Significant quantities of the meat sold in the UK on the open market are slaughtered under halal standards, it has emerged.
Industry estimates suggest strong Muslim demand for chicken and lamb has resulted in about 40% of poultry and 25-30% of lamb consumed in the UK meeting halal specification.
But not all of this meat is being marked as being produced using halal slaughter methods.
Animal welfare campaign groups are suggesting that consumers need to be made aware if they are eating halal meat through clear labelling. They claim that the practice is cruel because in some cases the animals are killed without stunning.
But representatives of the meat industry have pointed out that in the UK most animals are pre-stunned before the animal’s throat is cut.
Historic data published by the Meat Hygiene Service suggests that around 90% of UK halal slaughter involves pre-stunning.
Beef and Lamb New Zealand confirmed that while the majority of the beef and lamb imported to the UK is slaughtered using halal methods, it is all pre-stunned.

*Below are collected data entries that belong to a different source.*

(** * Rotating log sink: a shallow embedding of [logging_with_rotation.py]

    The module is a thin configuration layer over CPython's [logging]
    package: [create_rotating_logger] builds a [TimedRotatingFileHandler]
    and an optional [StreamHandler] and installs them on a named logger.
    The behaviour the specification talks about (rotation, archive naming,
    retention, error handling on emit) is therefore decided by the methods
    of [logging] and [logging.handlers] that the module calls.  They are
    embedded here method by method, under the names they have in CPython
    3.11, next to the two functions of the module itself. *)

From Stdlib Require Import ZArith String Ascii List Lia Bool.
From stdpp Require Import base option gmap strings list.

Local Open Scope string_scope.
Local Open Scope Z_scope.

(** ** Python [str] operations used by the code *)

Module Str.

(** [s.startswith(p)] *)
Fixpoint startswith (p s : string) : bool :=
  match p, s with
  | EmptyString, _ => true
  | String a p', String b s' => if Ascii.eqb a b then startswith p' s' else false
  | String _ _, EmptyString => false
  end.

(** [s[:n]] and [s[n:]] for [0 <= n] *)
Fixpoint take (n : nat) (s : string) : string :=
  match n, s with
  | S n', String a s' => String a (take n' s')
  | _, _ => EmptyString
  end.

Fixpoint drop (n : nat) (s : string) : string :=
  match n, s with
  | S n', String _ s' => drop n' s'
  | _, _ => s
  end.

(** [s.upper()] on the ASCII letters *)
Definition upper_char (c : ascii) : ascii :=
  let n := nat_of_ascii c in
  if (97 <=? n)%nat && (n <=? 122)%nat then ascii_of_nat (n - 32) else c.

Fixpoint upper (s : string) : string :=
  match s with
  | EmptyString => EmptyString
  | String c s' => String (upper_char c) (upper s')
  end.

(** [s.split(sep)] for a one-character separator: the pieces between
    the separators, empty pieces included. *)
Fixpoint split_aux (sep : ascii) (cur : string) (s : string) : list string :=
  match s with
  | EmptyString => [cur]
  | String c s' =>
      if Ascii.eqb c sep then cur :: split_aux sep EmptyString s'
      else split_aux sep (cur +:+ String c EmptyString) s'
  end.

Definition split (sep : ascii) (s : string) : list string :=
  split_aux sep EmptyString s.

(** [s.rfind(c)] as an [option]: the index of the last occurrence. *)
Fixpoint rfind_aux (c : ascii) (s : string) (i : nat) (last : option nat) : option nat :=
  match s with
  | EmptyString => last
  | String a s' => rfind_aux c s' (S i) (if Ascii.eqb a c then Some i else last)
  end.

Definition rfind (c : ascii) (s : string) : option nat := rfind_aux c s 0 None.

(** [s.rstrip(c)] *)
Fixpoint rstrip (c : ascii) (s : string) : string :=
  match s with
  | EmptyString => EmptyString
  | String a s' =>
      match rstrip c s' with
      | EmptyString => if Ascii.eqb a c then EmptyString else String a EmptyString
      | r => String a r
      end
  end.

(** every character of [s] is [c] (true on the empty string) *)
Fixpoint all_char (c : ascii) (s : string) : bool :=
  match s with
  | EmptyString => true
  | String a s' => Ascii.eqb a c && all_char c s'
  end.

(** [a <= b] on [str]: lexicographic by code point *)
Definition le (a b : string) : bool := String.leb a b.

(** [l.sort()] on a list of [str].  The order is total and equal strings
    are identical, so the result does not depend on the algorithm. *)
Fixpoint insert_sorted (x : string) (l : list string) : list string :=
  match l with
  | [] => [x]
  | y :: l' => if le x y then x :: y :: l' else y :: insert_sorted x l'
  end.

Fixpoint sort (l : list string) : list string :=
  match l with
  | [] => []
  | x :: l' => insert_sorted x (sort l')
  end.

End Str.

(** ** [posixpath] *)

Module Path.

Definition sep : ascii := "/"%char.

(** [os.path.join(a, b)] *)
Definition join (a b : string) : string :=
  if Str.startswith "/" b then b
  else if (String.eqb a "" || String.eqb (Str.drop (String.length a - 1) a) "/")%bool
       then a +:+ b
       else a +:+ "/" +:+ b.

(** [os.path.split(p)] *)
Definition split (p : string) : string * string :=
  let i := match Str.rfind sep p with Some k => S k | None => O end in
  let head := Str.take i p in
  let tail := Str.drop i p in
  let head' :=
    if (negb (String.eqb head "") && negb (Str.all_char sep head))%bool
    then Str.rstrip sep head else head in
  (head', tail).

(** [os.path.splitext(p)] for a [p] without separator (a base name):
    the extension starts at the last dot, unless only dots precede it. *)
Definition splitext (p : string) : string * string :=
  match Str.rfind "."%char p with
  | Some dotIndex =>
      if Str.all_char "."%char (Str.take dotIndex p) then (p, "")
      else (Str.take dotIndex p, Str.drop dotIndex p)
  | None => (p, "")
  end.

End Path.

(** ** [time]: broken-down times and [strftime] *)

(** The fields of [time.struct_time] the code reads: [t[3]], [t[4]],
    [t[5]] (clock), [t[6]] (weekday, Monday is 0), [t[-1]] (DST flag) and,
    through [strftime], the date. *)
Record struct_time := mk_tm {
  tm_year : Z; tm_mon : Z; tm_mday : Z;
  tm_hour : Z; tm_min : Z; tm_sec : Z;
  tm_wday : Z; tm_isdst : Z
}.

Module Time.

Definition digit (n : Z) : ascii := ascii_of_nat (48 + Z.to_nat (n mod 10)).

(** the decimal digits of [n >= 0], most significant first *)
Fixpoint digits (fuel : nat) (n : Z) : string :=
  match fuel with
  | O => ""
  | S f =>
      if n <? 10 then String (digit n) ""
      else digits f (n / 10) +:+ String (digit n) ""
  end.

Definition decimal (n : Z) : string := digits (S (Z.to_nat (Z.log2 n))) n.

(** a number printed in at least [w] digits, padded with zeros *)
Definition zpad (w : nat) (n : Z) : string :=
  let s := decimal n in
  string_of_list_ascii (repeat "0"%char (w - String.length s)) +:+ s.

(** one conversion of [strftime]; the module's formats use these six *)
Definition directive (c : ascii) (t : struct_time) : option string :=
  if Ascii.eqb c "Y" then Some (zpad 4 (tm_year t))
  else if Ascii.eqb c "m" then Some (zpad 2 (tm_mon t))
  else if Ascii.eqb c "d" then Some (zpad 2 (tm_mday t))
  else if Ascii.eqb c "H" then Some (zpad 2 (tm_hour t))
  else if Ascii.eqb c "M" then Some (zpad 2 (tm_min t))
  else if Ascii.eqb c "S" then Some (zpad 2 (tm_sec t))
  else None.
Lemma index_annotations_get (l : list (Capture.raw_annotation Raw)) acc ann :
  Capture.index_annotations l acc = Ok ann ->
  Forall (fun a => Capture.at_type a <> None) l
  /\ forall ty, Dict.get String.eqb ty ann
                = match last_tagged ty l with
                  | Some b => Some b
                  | None => Dict.get String.eqb ty acc
                  end.
Proof.
  revert acc. induction l as [|a l IH]; intros acc;
    cbn [Capture.index_annotations].
  - intros [= <-]. split; [constructor | reflexivity].
  - destruct (Capture.at_type a) as [t|] eqn:Et; cbn [getitem bind];
      [|discriminate].
    intros H. apply IH in H as [Hall Hget]. split.
    + constructor; [congruence | exact Hall].
    + intros ty. rewrite Hget. unfold last_tagged. cbn [rev].
      rewrite find_append.
      destruct (find (tagged ty) (rev l)) as [b|]; cbn [option_map];
        [reflexivity|].
      cbn [find]. unfold tagged at 1. rewrite Et.
      destruct (String.eqb_spec t ty) as [->|Hne]; cbn [option_map].
      * apply get_set_same.
      * apply get_set_other. congruence.
Qed.

Lemma index_annotations_untagged (l : list (Capture.raw_annotation Raw)) acc :
  (exists a, In a l /\ Capture.at_type a = None) ->
  Capture.index_annotations l acc = Raise KeyError.
Proof.
  revert acc. induction l as [|a l IH]; intros acc [x [Hin Hx]];
    [destruct Hin|]. cbn [Capture.index_annotations].
  destruct (Capture.at_type a) as [t|] eqn:Et; cbn [getitem bind];
    [|reflexivity].
  apply IH. exists x. destruct Hin as [->|Hin]; [congruence | now split].
Qed.

(** X8. The annotations of a capture are indexed by type tag, a later
    annotation replacing an earlier one of the same tag; an annotation
    without a type tag makes the parse raise [KeyError], whatever its
    kind. *)
Theorem annotation_index (l : list (Capture.raw_annotation Raw)) :
  (forall ann,
      Capture.index_annotations l [] = Ok ann ->
      forall ty, Dict.get String.eqb ty ann = last_tagged ty l)
  /\ ((exists a, In a l /\ Capture.at_type a = None) ->
      Capture.index_annotations l [] = Raise KeyError
      /\ forall (d : Capture.raw Raw) labels path n,
          Capture.raw_path d = Some path ->
          Py.int (Py.last_component path) = Ok n ->
          Capture.raw_annotations d = Some l ->
          Capture.from_dict P d labels = Raise KeyError).
Proof.
  split.
  - intros ann H ty. apply index_annotations_get in H as [_ H].
    rewrite H. now destruct (last_tagged ty l).
  - intros Hun. pose proof (index_annotations_untagged l [] Hun) as E.
    split; [exact E|].
    intros d labels path n Hp Hn Hl. unfold Capture.from_dict.
    rewrite Hp. cbn [getitem bind]. rewrite Hn. cbn [bind].
    rewrite Hl. cbn [getitem bind]. now rewrite E.
Qed.

Lemma parse_if_present_slot {T} ann ty (f : Raw -> result T) o :
  Capture.parse_if_present ann ty f = Ok o ->
  match o with
  | None => Dict.get String.eqb ty ann = None
  | Some r => exists b, Dict.get String.eqb ty ann = Some b /\ f b = Ok r
  end.
Proof.
  unfold Capture.parse_if_present.
  destruct (Dict.get String.eqb ty ann) as [b|]; [|now intros [= <-]].
  destruct (f b) as [r|] eqn:E; cbn [bind]; [|discriminate].
  intros [= <-]. now exists b.
Qed.

(** X9. A parsed capture copies the scalar fields of its raw record, and
    each of its annotation slots is filled exactly when the raw annotation
    list has an annotation with the type tag of the kind; the slot then
    holds the parse of the last such annotation. *)
Theorem capture_fields (d : Capture.raw Raw) (labels : list Label.t)
        (c : Capture.t Raw) :
  Capture.from_dict P d labels = Ok c ->
  Capture.raw_id d = Some (Capture.id c)
  /\ Capture.raw_description d = Some (Capture.description c)
  /\ Capture.raw_position d = Some (Capture.position c)
  /\ Capture.raw_rotation d = Some (Capture.rotation c)
  /\ Capture.raw_velocity d = Some (Capture.velocity c)
  /\ Capture.raw_acceleration d = Some (Capture.acceleration c)
  /\ Capture.raw_imageFormat d = Some (Capture.image_format c)
  /\ Capture.raw_dimension d = Some (Capture.dimension c)
  /\ Capture.raw_projection d = Some (Capture.projection c)
  /\ Capture.raw_matrix d = Some (Capture.matrix c)
  /\ exists path l,
      Capture.raw_path d = Some path
      /\ Capture.raw_annotations d = Some l
      /\ match Capture.bounding_boxes_2d c with
         | None => last_tagged (Capture.bounding_box_2d_type P) l = None
         | Some r =>
             exists b, last_tagged (Capture.bounding_box_2d_type P) l = Some b
                       /\ Capture.bounding_box_2d_from_dict P b labels = Ok r
         end
      /\ match Capture.keypoints c with
         | None => last_tagged (Capture.keypoint_type P) l = None
         | Some r =>
             exists b, last_tagged (Capture.keypoint_type P) l = Some b
                       /\ Capture.keypoint_from_dict P b labels = Ok r
         end
      /\ match Capture.instance_segmentation c with
         | None => last_tagged (Capture.instance_segmentation_type P) l = None
         | Some r =>
             exists b,
               last_tagged (Capture.instance_segmentation_type P) l = Some b
               /\ Capture.instance_segmentation_from_dict P b labels path
                  = Ok r
         end
      /\ match Capture.semantic_segmentation c with
         | None => last_tagged (Capture.semantic_segmentation_type P) l = None
         | Some r =>
             exists b,
               last_tagged (Capture.semantic_segmentation_type P) l = Some b
               /\ Capture.semantic_segmentation_from_dict P b labels path
                  = Ok r
         end.
Proof.
  unfold Capture.from_dict.
  destruct (Capture.raw_path d) as [path|]; cbn [getitem bind]; [|discriminate].
  destruct (Py.int (Py.last_component path)) as [n|]; cbn [bind];
    [|discriminate].
  destruct (Capture.raw_annotations d) as [l|]; cbn [getitem bind];
    [|discriminate].
  destruct (Capture.index_annotations l []) as [ann|] eqn:Hann; cbn [bind];
    [|discriminate].
  apply index_annotations_get in Hann as [_ Hget].
  assert (Hget' : forall ty, Dict.get String.eqb ty ann = last_tagged ty l).
  { intros ty. rewrite Hget. now destruct (last_tagged ty l). }
  destruct (Capture.parse_if_present ann (Capture.instance_segmentation_type P) _)
    as [o1|] eqn:E1; cbn [bind]; [|discriminate].
  destruct (Capture.parse_if_present ann (Capture.semantic_segmentation_type P) _)
    as [o2|] eqn:E2; cbn [bind]; [|discriminate].
  destruct (Capture.parse_if_present ann (Capture.bounding_box_2d_type P) _)
    as [o3|] eqn:E3; cbn [bind]; [|discriminate].
  destruct (Capture.parse_if_present ann (Capture.bounding_box_3d_type P) _)
    as [o4|] eqn:E4; cbn [bind]; [|discriminate].
  destruct (Capture.parse_if_present ann (Capture.depth_type P) _)
    as [o5|] eqn:E5; cbn [bind]; [|discriminate].
  destruct (Capture.parse_if_present ann (Capture.keypoint_type P) _)
    as [o6|] eqn:E6; cbn [bind]; [|discriminate].
  destruct (Capture.parse_if_present ann (Capture.transform_type P) _)
    as [o7|] eqn:E7; cbn [bind]; [|discriminate].
  apply parse_if_present_slot in E1, E2, E3, E6. rewrite Hget' in E1, E2, E3, E6.
  destruct (Capture.raw_id d); cbn [getitem bind]; [|discriminate].
  destruct (Capture.raw_description d); cbn [getitem bind]; [|discriminate].
  destruct (Capture.raw_position d); cbn [getitem bind]; [|discriminate].
  destruct (Capture.raw_rotation d); cbn [getitem bind]; [|discriminate].
  destruct (Capture.raw_velocity d); cbn [getitem bind]; [|discriminate].
  destruct (Capture.raw_acceleration d); cbn [getitem bind]; [|discriminate].
  destruct (Capture.raw_filename d); cbn [getitem bind]; [|discriminate].
  destruct (Capture.raw_imageFormat d); cbn [getitem bind]; [|discriminate].
  destruct (Capture.raw_dimension d); cbn [getitem bind]; [|discriminate].
  destruct (Capture.raw_projection d); cbn [getitem bind]; [|discriminate].
  destruct (Capture.raw_matrix d); cbn [getitem bind]; [|discriminate].
  intros [= <-]. cbn. repeat (split; [reflexivity|]).
  exists path, l. now repeat split.
Qed.
(** * Search suggestions endpoint ([backend/routes/search.py])

    A shallow embedding of the three-tier suggestion resolver
    ([_google_autocomplete], [_llm_suggestions], [get_search_suggestions])
    and the properties of its fallback chain.

    Conventions of the embedding:
    - a Python [int] is a [Z]; a Python [str] is a [string] whose characters
      are read as code points below 256;
    - a function that may raise returns a [result]; [exn] stands for an
      instance of Python's [Exception], the class both handlers of the
      resolver catch and the one the two client libraries and [json] raise;
    - the two outbound calls are answered by an environment [env], and every
      outbound call and log record is appended to a [trace], the only state
      the code touches. *)

From Stdlib Require Import ZArith List String Ascii Bool Lia DecimalString.
Import ListNotations.
Open Scope string_scope.
Open Scope Z_scope.

Set Warnings "-register-all".

(** ** Python built-ins used by the module *)

Module Py.

(** [str.isspace] on the code points below 256: TAB..CR, FS..US, SPACE,
    NEL and NBSP. *)
Definition isspace (c : ascii) : bool :=
  let n := Z.of_N (N_of_ascii c) in
  ((9 <=? n) && (n <=? 13)) || ((28 <=? n) && (n <=? 32))
  || (n =? 133) || (n =? 160).

Fixpoint lstrip (s : string) : string :=
  match s with
  | String c s' => if isspace c then lstrip s' else s
  | EmptyString => EmptyString
  end.

Fixpoint rstrip (s : string) : string :=
  match s with
  | String c s' =>
      match rstrip s' with
      | EmptyString => if isspace c then EmptyString else String c EmptyString
      | r => String c r
      end
  | EmptyString => EmptyString
  end.

(** [s.strip()] *)
Definition strip (s : string) : string := rstrip (lstrip s).

(** [len(s)] *)
Definition len (s : string) : Z := Z.of_nat (String.length s).

(** Truth value of a [str]: only the empty string is false. *)
Definition truthy (s : string) : bool :=
  match s with EmptyString => false | _ => true end.

(** [s.startswith(c)] for a one-character [c]. *)
Definition startswith (s : string) (c : ascii) : bool :=
  match s with
  | String d _ => Ascii.eqb d c
  | EmptyString => false
  end.

(** [s.find(c)] for a one-character [c]: lowest index, or -1. *)
Fixpoint find (s : string) (c : ascii) : Z :=
  match s with
  | EmptyString => -1
  | String d s' =>
      if Ascii.eqb d c then 0
      else let i := find s' c in if i <? 0 then -1 else i + 1
  end.

(** [s.rfind(c)] for a one-character [c]: highest index, or -1. *)
Fixpoint rfind (s : string) (c : ascii) : Z :=
  match s with
  | EmptyString => -1
  | String d s' =>
      let i := rfind s' c in
      if 0 <=? i then i + 1
      else if Ascii.eqb d c then 0 else -1
  end.

(** [s[a:b]] for [0 <= a], the only way the module slices a [str]. *)
Definition str_slice (s : string) (a b : Z) : string :=
  String.substring (Z.to_nat a) (Z.to_nat (b - a)) s.

(** [xs[:n]] on a list, negative [n] counting from the end. *)
Definition slice_to {A : Type} (n : Z) (xs : list A) : list A :=
  if 0 <=? n then firstn (Z.to_nat n) xs
  else firstn (Z.to_nat (Z.of_nat (List.length xs) + n)) xs.

(** [str(n)] for an [int], as an f-string renders it. *)
Definition str_of_int (n : Z) : string :=
  NilZero.string_of_int (Z.to_int n).

End Py.

(** ** JSON values, as [json.loads] and [Response.json] build them *)

Inductive json : Type :=
| JNull
| JBool (b : bool)
| JNum (literal : string)
| JStr (s : string)
| JArr (items : list json)
| JObj (members : list (string * json)).

(** [[s for s in xs if isinstance(s, str)]] *)
Fixpoint only_strings (xs : list json) : list string :=
  match xs with
  | [] => []
  | JStr s :: xs' => s :: only_strings xs'
  | _ :: xs' => only_strings xs'
  end.

(** ** A reference decoder for JSON text

    [json.loads] belongs to the Python library; the resolver below takes it
    as a parameter.  [JsonRef.loads] is a decoder for the grammar
    [json.loads] accepts over one-byte characters, used to run the resolver
    on concrete response bodies. *)

Module JsonRef.

Definition is_ws (c : ascii) : bool :=
  Ascii.eqb c " " || Ascii.eqb c "009" || Ascii.eqb c "010" || Ascii.eqb c "013".

Fixpoint skip_ws (s : string) : string :=
  match s with
  | String c s' => if is_ws c then skip_ws s' else s
  | EmptyString => EmptyString
  end.

Definition is_digit (c : ascii) : bool :=
  let n := N_of_ascii c in (48 <=? n)%N && (n <=? 57)%N.

Definition hex_digit (c : ascii) : option N :=
  let n := N_of_ascii c in
  if (48 <=? n)%N && (n <=? 57)%N then Some (n - 48)%N
  else if (65 <=? n)%N && (n <=? 70)%N then Some (n - 55)%N
  else if (97 <=? n)%N && (n <=? 102)%N then Some (n - 87)%N
  else None.

(** [\uXXXX]: only code points a [string] character can hold. *)
Definition hex4 (a b c d : ascii) : option ascii :=
  match hex_digit a, hex_digit b, hex_digit c, hex_digit d with
  | Some x, Some y, Some z, Some w =>
      let n := (((x * 16 + y) * 16 + z) * 16 + w)%N in
      if (n <? 256)%N then Some (ascii_of_N n) else None
  | _, _, _, _ => None
  end.

Definition unescape (c : ascii) : option ascii :=
  if Ascii.eqb c "034" then Some "034"%char
  else if Ascii.eqb c "\" then Some "\"%char
  else if Ascii.eqb c "/" then Some "/"%char
  else if Ascii.eqb c "b" then Some "008"%char
  else if Ascii.eqb c "f" then Some "012"%char
  else if Ascii.eqb c "n" then Some "010"%char
  else if Ascii.eqb c "r" then Some "013"%char
  else if Ascii.eqb c "t" then Some "009"%char
  else None.

(** The characters of a string literal after its opening quote, up to the
    closing quote; control characters are refused as in strict mode. *)
Fixpoint scan_string (s : string) : option (string * string) :=
  match s with
  | EmptyString => None
  | String c s' =>
      if Ascii.eqb c "034" then Some (EmptyString, s')
      else if (N_of_ascii c <? 32)%N then None
      else if Ascii.eqb c "\" then
        match s' with
        | String "u" (String h1 (String h2 (String h3 (String h4 s'')))) =>
            match hex4 h1 h2 h3 h4, scan_string s'' with
            | Some d, Some (v, r) => Some (String d v, r)
            | _, _ => None
            end
        | String e s'' =>
            match unescape e, scan_string s'' with
            | Some d, Some (v, r) => Some (String d v, r)
            | _, _ => None
            end
        | EmptyString => None
        end
      else
        match scan_string s' with
        | Some (v, r) => Some (String c v, r)
        | None => None
        end
  end.

Fixpoint span_digits (s : string) : string * string :=
  match s with
  | String c s' =>
      if is_digit c then let (d, r) := span_digits s' in (String c d, r)
      else (EmptyString, s)
  | EmptyString => (EmptyString, EmptyString)
  end.

(** The integer part: a lone zero, or digits not starting with zero. *)
Definition scan_int (s : string) : option (string * string) :=
  match s with
  | String "0" r => Some ("0", r)
  | String c _ => if is_digit c then Some (span_digits s) else None
  | EmptyString => None
  end.

(** The optional fraction: a dot and at least one digit. *)
Definition scan_frac (s : string) : string * string :=
  match s with
  | String "." r =>
      match span_digits r with
      | (EmptyString, _) => (EmptyString, s)
      | (d, r') => (String "." d, r')
      end
  | _ => (EmptyString, s)
  end.

(** The optional exponent: e or E, an optional sign, at least one digit. *)
Definition scan_exp (s : string) : string * string :=
  match s with
  | String e r =>
      if Ascii.eqb e "e" || Ascii.eqb e "E" then
        let (sign, r1) :=
          match r with
          | String "+" r1 => ("+", r1)
          | String "-" r1 => ("-", r1)
          | _ => (EmptyString, r)
          end in
        match span_digits r1 with
        | (EmptyString, _) => (EmptyString, s)
        | (d, r') => (String e (sign ++ d), r')
        end
      else (EmptyString, s)
  | EmptyString => (EmptyString, s)
  end.
(** * Filename matching: the pattern matcher of [mercurial/match.py]

    A shallow embedding of the pattern splitter, the glob translator, the
    per-kind regex emitter, the pattern file reader, the normalizer, the
    root/dir extractor, the matcher builder, the matcher object and the
    subdirectory matcher, followed by the properties of the specification
    that were checked against them.

    Python byte strings are [string]; Python sets are [gset string]; a
    Python exception is a value of [exn]; the optional [warn] callback is a
    flag together with the list of messages it received. *)

From Stdlib Require Import String Ascii List Bool Arith Lia.
From stdpp Require Import base gmap strings list.
From Equations Require Import Equations.

Open Scope string_scope.

(** ** Python string operations used by the module *)

Module Py.

(** [s.startswith(p)] *)
Fixpoint startswith (s p : string) {struct p} : bool :=
  match p with
  | EmptyString => true
  | String a p' =>
      match s with
      | EmptyString => false
      | String b s' => if Ascii.eqb a b then startswith s' p' else false
      end
  end.

(** [s[n:]] *)
Fixpoint drop (n : nat) (s : string) : string :=
  match n, s with
  | O, _ => s
  | S _, EmptyString => EmptyString
  | S n', String _ s' => drop n' s'
  end.

(** [s[:n]] *)
Fixpoint take (n : nat) (s : string) : string :=
  match n, s with
  | O, _ => EmptyString
  | S _, EmptyString => EmptyString
  | S n', String c s' => String c (take n' s')
  end.

(** [s[i:i+1]]: the empty string when [i] is out of range *)
Definition char_at (i : nat) (s : string) : string := take 1 (drop i s).

(** [c in s] for a one-character [c] *)
Fixpoint has_char (c : ascii) (s : string) : bool :=
  match s with
  | EmptyString => false
  | String a s' => Ascii.eqb a c || has_char c s'
  end.

(** [s.split(c, 1)] when [c in s]: the text before and after the first [c] *)
Fixpoint partition (c : ascii) (s : string) : option (string * string) :=
  match s with
  | EmptyString => None
  | String a s' =>
      if Ascii.eqb a c then Some (EmptyString, s')
      else match partition c s' with
           | Some (l, r) => Some (String a l, r)
           | None => None
           end
  end.

(** [s.split(c)] *)
Fixpoint split (c : ascii) (s : string) : list string :=
  match s with
  | EmptyString => [EmptyString]
  | String a s' =>
      if Ascii.eqb a c then EmptyString :: split c s'
      else match split c s' with
           | w :: ws => String a w :: ws
           | [] => [String a EmptyString]
           end
  end.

Dave Harrison, regional manager for Europe for Beef and Lamb New Zealand, said all animals were pre-stunned before slaughter, although the stunning process was reversible in order to comply with religious custom.
“The [method] we use is acknowledged. We believe it balances animal welfare requirements with religious needs.”
Mr Harrison said he understood that animal welfare was an important issue to consumers, but if labelling was introduced it would come with a cost.
“We are not just talking a sticker – you also then need a verification system. The minute you call for a label you put cost in the system. That means either producers are paid less or buyers pay more.”
The RSPCA said that it was proposing all meat produced from animals that had not been stunned before slaughter should be clearly labelled. “The RSPCA believes that consumers have the right to choose whether or not they wish to buy meat from animals slaughtered without pre-stunning.”
A spokeswoman from EBLEX said the levy body had set up a Halal Steering Group which has been researching halal production methods and whether there are market opportunities for farmers. The research would be published shortly.